---- Dataset extract

(* ===== verification/CatalogStore.v ===== *)
(** * The catalog, accounts and values of the store

    The part of the store that administrators configure ([sqlite_catalog.rs],
    [sqlite_accounts.rs]): custom resource types and classes, external drivers, definitions with
    their criteria, cloud accounts, secret stores and grants; who may use a secret
    ([secret_use.rs]); and the shared values of applications and environments
    ([sqlite_values.rs]). Every change rechecks, inside its transaction, the authority of the actor
    and what it refers to. Columns hold what was validated when it was written. *)

From Stdlib Require Import Ascii.
From stdpp Require Import base sets strings list.
From S2P Require Import Prelude Strings OrdMap Ids Json Model Template Placeholder Catalog Sets Db Identity Apps Resources PlanInputs PlanJob.

Local Open Scope string_scope.
Local Open Scope Z_scope.
Local Open Scope list_scope.

(** ** Secret references *)

Definition BUILTIN_STORE : string := "openporch".

(** An object whose configuration holds a secret reference. *)
Inductive SecretOwner :=
| OwnerValues
| OwnerDefinition (id : string)
| OwnerAccount (id : string)
| OwnerDriver (id : string)
| OwnerResource (guresid : string).
#[export] Instance SecretOwner_eq_dec : EqDecision SecretOwner.
Proof. solve_decision. Defined.

Definition own_prefix (o : SecretOwner) : option string :=
  match o with
  | OwnerValues => None
  | OwnerDefinition id => Some ("defs/" +:+ id +:+ "/")
  | OwnerAccount id => Some ("accounts/" +:+ id +:+ "/")
  | OwnerDriver id => Some ("drivers/" +:+ id +:+ "/")
  | OwnerResource g => Some ("resources/" +:+ g +:+ "/")
  end.

Definition owner_describe (o : SecretOwner) : string :=
  match o with
  | OwnerValues => "shared values"
  | OwnerDefinition id => "definition " +:+ quoted id
  | OwnerAccount id => "cloud account " +:+ quoted id
  | OwnerDriver id => "driver " +:+ quoted id
  | OwnerResource g => "resource " +:+ quoted g
  end.

Definition owns (o : SecretOwner) (r : SecretRef) : bool :=
  String.eqb (sr_store r) BUILTIN_STORE
  && match own_prefix o with Some p => starts_with p (sr_reference r) | None => false end.

(** The stores named by the references in a value, at any depth. *)
Fixpoint value_stores (v : Value) : list string :=
  match v with
  | Obj m =>
      match im_get "store" m, im_get "ref" m with
      | Some (Str store), Some (Str _) => [store]
      | _, _ => mjoin ((λ kv, value_stores kv.2) <$> m)
      end
  | _ => []
  end.
Definition referenced_stores (refs : jmap) : list string := mjoin ((λ kv, value_stores kv.2) <$> refs).

(** The references in a value, at any depth. *)
Fixpoint value_refs (v : Value) : list SecretRef :=
  match v with
  | Obj m =>
      match im_get "store" m, im_get "ref" m with
      | Some (Str store), Some (Str reference) => [mk_SecretRef store reference None]
      | _, _ => mjoin ((λ kv, value_refs kv.2) <$> m)
      end
  | _ => []
  end.
Definition collect (refs : jmap) : list SecretRef := mjoin ((λ kv, value_refs kv.2) <$> refs).

Definition is_secret_store (id : string) (r : SecretStoreRow) : bool := String.eqb (ss_id r) id.

Definition check_ref_store (store : string) : tx unit :=
  let* row := query (λ d, select_one (is_secret_store store) (db_secret_stores d)) in
  check (is_some row) (Invalid ("secret store " +:+ quoted store +:+ " is not registered")).

Definition check_ref_stores (refs : jmap) : tx unit :=
  for_each check_ref_store (bs_of_list (referenced_stores refs)).
(* ===== verification/CatalogProofs.v ===== *)
(** * What the catalog keeps

    Credentials never depend on themselves; whatever a definition, an account, a driver, a store,
    a value or a grant refers to is there; and a secret is used only where its owner has it or a
    grant covers it. *)

From Stdlib Require Import Ascii.
From stdpp Require Import base sets strings list relations.
From S2P Require Import Prelude Strings OrdMap Ids Json Model Template Placeholder Catalog Sets Db DbLogic Identity Rbac Apps Permits Deployments Resources IdentityInv IdentityRoles DeployInv Access Operations PlanInputs PlanJob CatalogStore.

Local Open Scope string_scope.
Local Open Scope Z_scope.
Local Open Scope list_scope.

(** ** The search for a cycle *)

Definition successors (g : CredGraph) (n : CredNode) : list CredNode := option_default [] (bt_get n g).
Definition leads (g : CredGraph) (a b : CredNode) : Prop := b ∈ successors g a.

Section search.
Context (g : CredGraph) (start : CredNode).

(** A path from the start: the nodes, in order. *)
Fixpoint chained (n : CredNode) (l : list CredNode) : Prop :=
  match l with [] => True | m :: l => leads g n m ∧ chained m l end.
Definition path_to (path : list CredNode) (n : CredNode) : Prop :=
  ∃ l, path = start :: l ∧ chained start l ∧ last (start :: l) = Some n.

Lemma chained_app n l m : chained n (l ++ [m]) ↔ chained n l ∧ ∀ x, last (n :: l) = Some x → leads g x m.
Proof.
  revert n. induction l as [|k l IH]; intros n; simpl.
  - split; [intros [H _]; split; [done|]; by intros x [= <-]|]. intros [_ H]. split; [by apply H|done].
  - rewrite IH. naive_solver.
Qed.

--------

Goal of the exercise: Repeat the data in its entirety, word for word.

Solution to this task:
(* ===== verification/CatalogStore.v ===== *)
(** * The catalog, accounts and values of the store

    The part of the store that administrators configure ([sqlite_catalog.rs],
    [sqlite_accounts.rs]): custom resource types and classes, external drivers, definitions with
    their criteria, cloud accounts, secret stores and grants; who may use a secret
    ([secret_use.rs]); and the shared values of applications and environments
    ([sqlite_values.rs]). Every change rechecks, inside its transaction, the authority of the actor
    and what it refers to. Columns hold what was validated when it was written. *)

From Stdlib Require Import Ascii.
From stdpp Require Import base sets strings list.
From S2P Require Import Prelude Strings OrdMap Ids Json Model Template Placeholder Catalog Sets Db Identity Apps Resources PlanInputs PlanJob.

Local Open Scope string_scope.
Local Open Scope Z_scope.
Local Open Scope list_scope.

(** ** Secret references *)

Definition BUILTIN_STORE : string := "openporch".

(** An object whose configuration holds a secret reference. *)
Inductive SecretOwner :=
| OwnerValues
| OwnerDefinition (id : string)
| OwnerAccount (id : string)
| OwnerDriver (id : string)
| OwnerResource (guresid : string).
#[export] Instance SecretOwner_eq_dec : EqDecision SecretOwner.
Proof. solve_decision. Defined.

Definition own_prefix (o : SecretOwner) : option string :=
  match o with
  | OwnerValues => None
  | OwnerDefinition id => Some ("defs/" +:+ id +:+ "/")
  | OwnerAccount id => Some ("accounts/" +:+ id +:+ "/")
  | OwnerDriver id => Some ("drivers/" +:+ id +:+ "/")
  | OwnerResource g => Some ("resources/" +:+ g +:+ "/")
  end.

Definition owner_describe (o : SecretOwner) : string :=
  match o with
  | OwnerValues => "shared values"
  | OwnerDefinition id => "definition " +:+ quoted id
  | OwnerAccount id => "cloud account " +:+ quoted id
  | OwnerDriver id => "driver " +:+ quoted id
  | OwnerResource g => "resource " +:+ quoted g
  end.

Definition owns (o : SecretOwner) (r : SecretRef) : bool :=
  String.eqb (sr_store r) BUILTIN_STORE
  && match own_prefix o with Some p => starts_with p (sr_reference r) | None => false end.

(** The stores named by the references in a value, at any depth. *)
Fixpoint value_stores (v : Value) : list string :=
  match v with
  | Obj m =>
      match im_get "store" m, im_get "ref" m with
      | Some (Str store), Some (Str _) => [store]
      | _, _ => mjoin ((λ kv, value_stores kv.2) <$> m)
      end
  | _ => []
  end.
Definition referenced_stores (refs : jmap) : list string := mjoin ((λ kv, value_stores kv.2) <$> refs).

(** The references in a value, at any depth. *)
Fixpoint value_refs (v : Value) : list SecretRef :=
  match v with
  | Obj m =>
      match im_get "store" m, im_get "ref" m with
      | Some (Str store), Some (Str reference) => [mk_SecretRef store reference None]
      | _, _ => mjoin ((λ kv, value_refs kv.2) <$> m)
      end
  | _ => []
  end.
Definition collect (refs : jmap) : list SecretRef := mjoin ((λ kv, value_refs kv.2) <$> refs).

Definition is_secret_store (id : string) (r : SecretStoreRow) : bool := String.eqb (ss_id r) id.

Definition check_ref_store (store : string) : tx unit :=
  let* row := query (λ d, select_one (is_secret_store store) (db_secret_stores d)) in
  check (is_some row) (Invalid ("secret store " +:+ quoted store +:+ " is not registered")).

Definition check_ref_stores (refs : jmap) : tx unit :=
  for_each check_ref_store (bs_of_list (referenced_stores refs)).
(* ===== verification/CatalogProofs.v ===== *)
(** * What the catalog keeps

    Credentials never depend on themselves; whatever a definition, an account, a driver, a store,
    a value or a grant refers to is there; and a secret is used only where its owner has it or a
    grant covers it. *)

From Stdlib Require Import Ascii.
From stdpp Require Import base sets strings list relations.
From S2P Require Import Prelude Strings OrdMap Ids Json Model Template Placeholder Catalog Sets Db DbLogic Identity Rbac Apps Permits Deployments Resources IdentityInv IdentityRoles DeployInv Access Operations PlanInputs PlanJob CatalogStore.

Local Open Scope string_scope.
Local Open Scope Z_scope.
Local Open Scope list_scope.

(** ** The search for a cycle *)

Definition successors (g : CredGraph) (n : CredNode) : list CredNode := option_default [] (bt_get n g).
Definition leads (g : CredGraph) (a b : CredNode) : Prop := b ∈ successors g a.

Section search.
Context (g : CredGraph) (start : CredNode).

(** A path from the start: the nodes, in order. *)
Fixpoint chained (n : CredNode) (l : list CredNode) : Prop :=
  match l with [] => True | m :: l => leads g n m ∧ chained m l end.
Definition path_to (path : list CredNode) (n : CredNode) : Prop :=
  ∃ l, path = start :: l ∧ chained start l ∧ last (start :: l) = Some n.

Lemma chained_app n l m : chained n (l ++ [m]) ↔ chained n l ∧ ∀ x, last (n :: l) = Some x → leads g x m.
Proof.
  revert n. induction l as [|k l IH]; intros n; simpl.
  - split; [intros [H _]; split; [done|]; by intros x [= <-]|]. intros [_ H]. split; [by apply H|done].
  - rewrite IH. naive_solver.
Qed.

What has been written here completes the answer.